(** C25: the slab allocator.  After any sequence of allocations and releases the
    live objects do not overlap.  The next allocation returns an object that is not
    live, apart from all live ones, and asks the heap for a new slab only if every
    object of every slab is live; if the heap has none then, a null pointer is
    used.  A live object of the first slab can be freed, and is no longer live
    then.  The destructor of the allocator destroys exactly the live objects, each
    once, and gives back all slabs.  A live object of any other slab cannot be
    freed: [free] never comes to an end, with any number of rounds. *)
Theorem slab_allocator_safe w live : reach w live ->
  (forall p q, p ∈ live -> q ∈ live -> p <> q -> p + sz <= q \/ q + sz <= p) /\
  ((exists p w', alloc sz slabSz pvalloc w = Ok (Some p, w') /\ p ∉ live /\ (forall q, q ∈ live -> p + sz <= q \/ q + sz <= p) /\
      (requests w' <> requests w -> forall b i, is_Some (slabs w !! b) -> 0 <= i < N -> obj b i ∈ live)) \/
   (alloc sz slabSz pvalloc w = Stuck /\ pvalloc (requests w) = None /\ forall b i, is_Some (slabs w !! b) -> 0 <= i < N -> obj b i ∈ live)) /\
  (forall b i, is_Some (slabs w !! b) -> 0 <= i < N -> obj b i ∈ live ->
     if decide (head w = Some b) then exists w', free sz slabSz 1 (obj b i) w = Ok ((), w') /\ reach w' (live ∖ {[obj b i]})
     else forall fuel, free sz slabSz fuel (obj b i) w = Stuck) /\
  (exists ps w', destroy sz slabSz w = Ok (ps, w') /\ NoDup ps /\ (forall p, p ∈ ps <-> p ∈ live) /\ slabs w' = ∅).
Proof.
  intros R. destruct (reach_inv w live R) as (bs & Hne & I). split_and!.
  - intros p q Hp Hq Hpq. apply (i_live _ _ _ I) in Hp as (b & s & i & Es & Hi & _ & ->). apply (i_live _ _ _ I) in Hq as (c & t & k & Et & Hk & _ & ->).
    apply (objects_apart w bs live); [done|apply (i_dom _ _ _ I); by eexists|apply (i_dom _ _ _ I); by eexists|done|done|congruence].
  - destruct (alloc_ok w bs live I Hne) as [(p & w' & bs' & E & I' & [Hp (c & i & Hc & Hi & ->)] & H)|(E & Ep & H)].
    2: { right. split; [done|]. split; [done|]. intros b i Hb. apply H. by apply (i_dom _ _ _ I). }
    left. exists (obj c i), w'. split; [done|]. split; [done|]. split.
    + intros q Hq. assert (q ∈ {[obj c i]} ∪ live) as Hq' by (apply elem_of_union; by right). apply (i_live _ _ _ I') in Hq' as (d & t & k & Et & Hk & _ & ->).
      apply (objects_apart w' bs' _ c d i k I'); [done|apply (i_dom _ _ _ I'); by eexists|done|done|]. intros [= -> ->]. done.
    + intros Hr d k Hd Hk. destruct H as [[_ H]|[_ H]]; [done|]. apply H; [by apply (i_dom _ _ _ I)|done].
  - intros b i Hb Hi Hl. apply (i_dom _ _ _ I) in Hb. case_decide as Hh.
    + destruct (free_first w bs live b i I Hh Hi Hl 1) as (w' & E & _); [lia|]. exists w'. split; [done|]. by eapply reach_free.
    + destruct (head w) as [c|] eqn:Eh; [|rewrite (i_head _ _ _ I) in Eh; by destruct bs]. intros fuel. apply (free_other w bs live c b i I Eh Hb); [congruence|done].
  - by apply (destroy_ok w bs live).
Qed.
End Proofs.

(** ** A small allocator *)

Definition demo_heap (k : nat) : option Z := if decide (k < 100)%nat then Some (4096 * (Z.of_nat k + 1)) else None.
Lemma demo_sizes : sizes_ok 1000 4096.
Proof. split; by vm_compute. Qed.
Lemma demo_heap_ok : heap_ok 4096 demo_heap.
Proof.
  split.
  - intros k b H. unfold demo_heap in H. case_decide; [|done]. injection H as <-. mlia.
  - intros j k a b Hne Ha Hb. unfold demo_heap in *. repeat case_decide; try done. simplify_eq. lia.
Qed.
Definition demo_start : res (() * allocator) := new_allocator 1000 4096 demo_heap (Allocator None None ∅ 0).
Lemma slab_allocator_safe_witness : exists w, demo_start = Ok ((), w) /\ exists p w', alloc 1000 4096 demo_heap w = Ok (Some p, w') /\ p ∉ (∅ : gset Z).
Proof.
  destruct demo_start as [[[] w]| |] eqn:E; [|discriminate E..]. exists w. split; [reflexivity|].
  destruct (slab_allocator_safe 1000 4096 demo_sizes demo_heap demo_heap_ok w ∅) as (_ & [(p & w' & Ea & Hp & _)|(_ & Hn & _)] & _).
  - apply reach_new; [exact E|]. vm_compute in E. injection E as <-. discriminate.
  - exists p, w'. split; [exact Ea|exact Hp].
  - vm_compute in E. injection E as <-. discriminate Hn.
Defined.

+--

Going through the records above line by line, count those that hold the word "requests", and answer with the number only.

Finished task:
2